For years this conditions has been called "Spastic Colon" for good reasons. In the vast majority of cases this is exactly what it is.
Irritable Bowel Syndrome (IBS) is actually a collection of symptoms which are grouped together to describe a condition which may be caused by different pathologies. Foremost in most cases is abdominal stress or pain along with alternating constipation and diarrhea. Bloating, gas, nausea, fatigue, and even headaches can be part of the symptoms for some patients.
When a patient is suspected of having IBS the first course of action is to treat the symptoms for relief of pain, diarrhea and/or constipation and see if it goes away.

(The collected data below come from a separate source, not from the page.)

(* ===== verification/PbRound.v ===== *)
(** * Generated messages: reading back what was written

    The parsing loop of a generated message follows a chain of fields in the
    order of their numbers, guessing each next tag and falling back to the [switch]
    when the guess fails.  On the bytes the message's writer produces, any of the
    fields absent, it reads exactly the fields written.  Reading a message that is a
    field of another pushes a limit on the stream, at which the nested message must end,
    and pops it afterwards. *)

From S2P Require Import Prelude Varint BaseUint CodedStream WireFormat WireLemmas PbMessage.

(** ** The end of the input *)

Lemma ExpectTag_miss t u rest s :
  (0 ≤ u < 128)%Z → t ≠ u → buffer_ s = byte.of_Z u :: rest → ExpectTag t s = Ok (false, s).
Proof.
  intros Hu Ht Hb. unfold ExpectTag. rewrite (bind_Ok _ _ _ false s); [done|]. unfold gets. rewrite Hb.
  cbn [head]. rewrite varint_byte_last by done. destruct (Z.eqb_spec u t); congruence.
Qed.

Lemma ReadTag_end s :
  flat s → (current_limit_ s < kDefaultTotalBytesLimit)%Z → buffer_ s = [] →
  ReadTagWithCutoff127 s = Ok ((0, false)%Z, set_last_tag 0 (set_message_end true s)).
Proof.
  intros Hs Hl Hb. unfold ReadTagWithCutoff127.
  rewrite (bind_Ok _ _ _ None s) by (unfold gets; by rewrite Hb).
  rewrite (bind_Ok _ _ _ 0%Z (set_message_end true s)); [done|]. unfold ReadTagFallback.
  rewrite (bind_Ok _ _ _ false s).
  2:{ unfold gets, varint_in_buffer, BufferSize. by rewrite Hb. }
  rewrite (bind_Ok _ _ _ true s); [done|]. unfold gets. rewrite Hb, flat_at_limit, Hs, bool_decide_true by done. cbn [andb].
  by destruct (Z.ltb_spec (current_limit_ s) kDefaultTotalBytesLimit); [|lia].
Qed.

(** ** Chains of fields *)

(** A field of the message written: its tag, whether it is present, the bytes after
    the tag, its parsing section, and what that section does to the message. *)
Record slot (M : Type) := mkSlot {
  sl_tag : Z;
  sl_present : bool;
  sl_body : bytes;
  sl_parse : M → (M → input (turn * M)) → input (turn * M);
  sl_apply : M → M;
}.
Arguments mkSlot {M}.
Arguments sl_tag {M}.
Arguments sl_present {M}.
Arguments sl_body {M}.
Arguments sl_parse {M}.
Arguments sl_apply {M}.

(** The stream has moved on to [rest], within the same limits. *)
Definition moved (rest : bytes) (s s' : CodedInputStream) : Prop :=
  ∃ tag e, s' = set_message_end e (set_last_tag tag (set_buffer rest s)).

(** A stream on an array below the limit on sizes, with [d] levels of nesting left. *)
Definition ready (d : Z) (s : CodedInputStream) : Prop :=
  flat s ∧ (current_limit_ s < kDefaultTotalBytesLimit)%Z ∧ (d ≤ recursion_budget_ s)%Z.

Lemma moved_buffer rest s : moved rest s (set_buffer rest s).
Proof. by exists (last_tag_ s), (legitimate_message_end_ s). Qed.
Lemma moved_tag rest s tag : moved rest s (set_buffer rest (set_last_tag tag s)).
Proof. by exists tag, (legitimate_message_end_ s). Qed.
Lemma moved_end s tag e : buffer_ s = [] → moved [] s (set_message_end e (set_last_tag tag s)).
Proof. intros Hb. exists tag, e. unfold set_buffer. by rewrite <-Hb. Qed.
Lemma moved_trans rest rest' s1 s2 s3 : moved rest s1 s2 → moved rest' s2 s3 → moved rest' s1 s3.
Proof. intros (t & e & ->) (t' & e' & ->). by exists t', e'. Qed.
Lemma moved_ready d rest s s' : moved rest s s' → ready d s → ready d s'.
Proof. by intros (t & e & ->). Qed.
Lemma moved_rest rest s s' : moved rest s s' → buffer_ s' = rest.
Proof. by intros (t & e & ->). Qed.

Section slots.
Context {M : Type} (d : Z).
Implicit Types (m : M) (sl : slot M) (l : list (slot M)).

Definition slot_bytes sl : bytes :=
  if sl_present sl then byte.of_Z (sl_tag sl) :: sl_body sl else [].
Definition slots_bytes l : bytes := mjoin (slot_bytes <$> l).
Definition slot_result m sl : M := if sl_present sl then sl_apply sl m else m.
Definition slots_result m l : M := foldl slot_result m l.

(** The code that runs after the field before [l]. *)
Fixpoint chain l : M → input (turn * M) :=
  match l with
  | [] => then_end
  | sl :: l => then_tag (sl_tag sl) (λ m, sl_parse sl m (chain l))
  end.

Record slot_ok sl : Prop := {
  slot_tag : (0 < sl_tag sl < 128)%Z;
  slot_parse : ∀ m k rest s, sl_present sl = true → ready d s → buffer_ s = sl_body sl ++ rest →
    ∃ s', sl_parse sl m k s = k (sl_apply sl m) s' ∧ moved rest s s';
}.

Context (unknown_fields : M → UnknownFieldSet) (set_unknown : UnknownFieldSet → M → M).
Context (fields : Z → Z → M → option (input (turn * M))).

(** The [switch] enters the chain at each field; tags are distinct. *)
Fixpoint switch_ok l : Prop :=
  match l with
  | [] => True
  | sl :: l =>
      slot_ok sl ∧ Forall (λ sl', sl_tag sl ≠ sl_tag sl') l ∧
      (∀ m, fields (GetTagFieldNumber (sl_tag sl)) (sl_tag sl) m = Some (sl_parse sl m (chain l))) ∧
      switch_ok l
  end.

(** What the loop does with the end of a turn. *)
Definition resume (fuel : nat) (r : turn * M) : input (bool * M) :=
  match r.1 with
  | next_tag => merge_loop unknown_fields set_unknown fields fuel r.2
  | success => mret (true, r.2)
  | failure => mret (false, r.2)
  end.

(** The message [m] is read up to the end of the input. *)
Definition reads_all (c : input (bool * M)) s (m : M) : Prop :=
  ∃ s', c s = Ok ((true, m), s') ∧ moved [] s s' ∧ legitimate_message_end_ s' = true.

Lemma slots_bytes_miss t l s :
  Forall (λ sl, t ≠ sl_tag sl) l → Forall slot_ok l → buffer_ s = slots_bytes l →
  ExpectTag t s = Ok (false, s).
Proof.
  unfold slots_bytes. induction l as [|sl l IH]; cbn; intros Ht Hok Hb; [by apply ExpectTag_end|].
  inversion_clear Ht. inversion_clear Hok as [|? ? Hsl]. unfold slot_bytes in Hb at 1.
  destruct (sl_present sl); [|by apply IH]. cbn in Hb. pose proof (slot_tag _ Hsl).
  by eapply ExpectTag_miss; [|done|exact Hb]; lia.
Qed.

Lemma switch_ok_slots l : switch_ok l → Forall slot_ok l.
Proof. induction l as [|sl l IH]; cbn; [done|]. intros (?&?&?&?). constructor; auto. Qed.

Lemma loop_end fuel m s :
  ready d s → buffer_ s = [] → reads_all (merge_loop unknown_fields set_unknown fields (S fuel) m) s m.
Proof.
  intros (Hs & Hl & _) Hb. exists (set_last_tag 0 (set_message_end true s)).
  split_and!; [|by apply (moved_end s 0 true)|done]. cbn [merge_loop].
  rewrite (bind_Ok _ _ _ (success, m) (set_last_tag 0 (set_message_end true s))); [done|].
  unfold merge_turn. by rewrite (bind_Ok _ _ _ _ _ (ReadTag_end s Hs Hl Hb)).
Qed.

Lemma reads_all_moved (c c' : input (bool * M)) rest s s' m :
  c s = c' s' → moved rest s s' → reads_all c' s' m → reads_all c s m.
Proof.
  intros E Hm (s2 & E' & Hm' & He). exists s2. rewrite E. split_and!; [done| |done]. by eapply moved_trans.
Qed.
Lemma reads_all_eq (c c' : input (bool * M)) s m : c s = c' s → reads_all c' s m → reads_all c s m.
Proof. intros E (s2 & E' & ?). exists s2. by rewrite E. Qed.

Lemma bind_eq {A B} (c c' : input A) (k : A → input B) s s' : c s = c' s' → (c ≫= k) s = (c' ≫= k) s'.
Proof. intros E. unfold mbind, prog_bind. by rewrite E. Qed.

(** The loop enters the chain at a field that is present. *)
Lemma loop_field fuel m sl l s rest :
  slot_ok sl →
  (∀ m, fields (GetTagFieldNumber (sl_tag sl)) (sl_tag sl) m = Some (sl_parse sl m (chain l))) →
  buffer_ s = byte.of_Z (sl_tag sl) :: rest →
  merge_loop unknown_fields set_unknown fields (S fuel) m s =
  (sl_parse sl m (chain l) ≫= resume fuel) (set_buffer rest (set_last_tag (sl_tag sl) s)).
Proof.
  intros Hsl Hf Hb. cbn [merge_loop]. apply bind_eq. unfold merge_turn.
  rewrite (bind_Ok _ _ _ _ _ (ReadTag_first _ _ s (slot_tag _ Hsl) Hb)). cbn [fst snd]. by rewrite Hf.
Qed.

(** The loop and the chain read the rest of the message. *)
Lemma chain_reads l : switch_ok l → ∀ fuel m s,
  ready d s → buffer_ s = slots_bytes l → length (slots_bytes l) < fuel →
  reads_all (merge_loop unknown_fields set_unknown fields fuel m) s (slots_result m l) ∧
  reads_all (chain l m ≫= resume fuel) s (slots_result m l).
Proof.
  induction l as [|sl l IH]; intros Hok fuel m s Hs Hb Hfuel.
  { split; [destruct fuel as [|fuel]; [cbn in Hfuel; lia|]; by apply loop_end|].
    eexists. rewrite (bind_Ok _ _ _ _ _ (then_end_write m s (proj1 Hs) Hb)).
    split_and!; [done|by apply moved_end|done]. }
  pose proof Hok as (Hsl & Hd & Hf & Hl). pose proof (slot_tag _ Hsl) as Ht.
  change (slots_bytes (sl :: l)) with (slot_bytes sl ++ slots_bytes l) in *.
  change (slots_result m (sl :: l)) with (slots_result (slot_result m sl) l).
  unfold slot_bytes, slot_result in *. destruct (sl_present sl) eqn:Ep; cbn [app length] in *.
  - rewrite length_app in Hfuel. destruct fuel as [|fuel]; [lia|].
    assert (∀ s' f, ready d s' → buffer_ s' = sl_body sl ++ slots_bytes l → length (slots_bytes l) < f →
      reads_all (sl_parse sl m (chain l) ≫= resume f) s' (slots_result (sl_apply sl m) l)) as Hrun.
    { intros s' f Hs' Hb' Hf'. destruct (slot_parse _ Hsl m (chain l) _ _ Ep Hs' Hb') as (s2 & E & Hm).
      eapply reads_all_moved; [by apply bind_eq|done|].
      apply IH; [done|by eapply moved_ready|by eapply moved_rest|done]. }
    split; [eapply reads_all_moved; [by apply loop_field|apply moved_tag|]|eapply reads_all_moved;
      [apply bind_eq, (then_tag_write (sl_tag sl) _ m _ s ltac:(lia) Hb)|apply moved_buffer|]];
      (apply Hrun; [done|done|lia]).
  - destruct (IH Hl fuel m s Hs Hb Hfuel) as [Hloop _]. split; [done|].
    eapply reads_all_eq; [|exact Hloop]. cbn [chain]. unfold then_tag.
    rewrite (bind_Ok _ _ _ (next_tag, m) s); [done|].
    by rewrite (bind_Ok _ _ _ _ _ (slots_bytes_miss (sl_tag sl) l s Hd (switch_ok_slots l Hl) Hb)).
Qed.

Lemma merge_partial_reads l m s :
  switch_ok l → ready d s → buffer_ s = slots_bytes l →
  reads_all (merge_partial unknown_fields set_unknown fields m) s (slots_result m l).
Proof.
  intros Hl Hs Hb. unfold merge_partial. eapply reads_all_eq.
  { rewrite (bind_Ok _ _ _ (S (BufferSize s)) s) by done. reflexivity. }
  apply chain_reads; [done|done|done|]. unfold BufferSize. rewrite Hb. lia.
Qed.
End slots.

Lemma ParseFromString_reads {M} `{MessageLite M} (data : bytes) (m m' : M) :
  reads_all (MergePartialFromCodedStream (Message_Clear m)) (CodedInputStream_new data) m' →
  ParseFromString data m = Ok (IsInitialized m', m').
Proof.
  intros (s' & E & _ & He). unfold ParseFromString, InlineParseFromArray, InlineParseFromCodedStream,
    InlineMergeFromCodedStream.
  rewrite (bind_Ok _ _ _ (IsInitialized m', m') s').
  2:{ by rewrite (bind_Ok _ _ _ _ _ E). }
  destruct (IsInitialized m'); [|done]. cbn [fst snd].
  by rewrite (bind_Ok _ _ _ true s') by (unfold ConsumedEntireMessage, gets; by rewrite He).
Qed.

(** ** Slots of the kinds of fields in use *)

Section kinds.
Context {M : Type} `{HasBits M}.
Definition string_slot (tag : Z) (f : field M bytes) (src : M) : slot M :=
  mkSlot tag (has f src) (WriteStringWithSizeToArray (get f src)) (parse_string f) (set f (get f src)).
Definition double_slot (tag : Z) (f : field M Z) (src : M) : slot M :=
  mkSlot tag (has f src) (WriteLittleEndian64ToArray (get f src)) (parse_primitive f ReadDouble)
    (set f (get f src)).
Definition uint32_slot (tag : Z) (f : field M Z) (src : M) : slot M :=
  mkSlot tag (has f src) (WriteVarint32ToArray (get f src)) (parse_primitive f ReadUInt32)
    (set f (get f src)).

If not then other tests including a view with x-rays or an actual miniature camera inserted through the rectum and into the colon are done to see if there is any blockage of the colon itself. Often an x-ray will show a part of the colon which seems to be blocked. Then the camera is necessary to see what is causing the blockage.
In the large majority of cases there are no internal growths, polyps, cancers or impacted blockages. Most cases end up being due to actual spasms. In other words, for IBS the proper term ends up being "Spastic Colon". Most often it is caused by stress in you life leading to that "gut twisting" anxiety or worry.
The colon is actual a tube which food remnants, fluids and fecal material pass through before exiting the body. The way it's moved along is called peristalsis. The colon tube is surrounded by three different layers of muscle which contract in wavelike motion to squeeze things through just like you squeeze a toothpaste tube to get things out the end. Since they are muscles they can go into spasm like any other muscle. When they do you have the symptoms and if it continues they can become chronic. These chronic spasms are called trigger points.
Trigger points will not go away on their own. They will not go away with a change in diet, or with stool softeners, or with muscle relaxants. The most effective treatment is to eliminate the trigger points or muscle spasms themselves with direct physical therapy.
The colon is the orange tube running up the right side, across the top and
down the left side of the abdomen. It is surrounded by three circular tubes
of muscle which often develop TPs. The last part into the rectum is only accessible
with a tool. Laying on you back and relaxing your stomach as much as possible
will allow you to use the four fingertips of one hand as an edged tool to
press down onto the areas of the colon. Cup the hand so that the four fingertips
are flat as if you had them resting on a table top. Use the other hand on
the back of the first to help pull the fingertips down onto the colon. Move
from the beginning of the colon to it's end by moving about ½ inch
between spots you test and/or apply pressure to.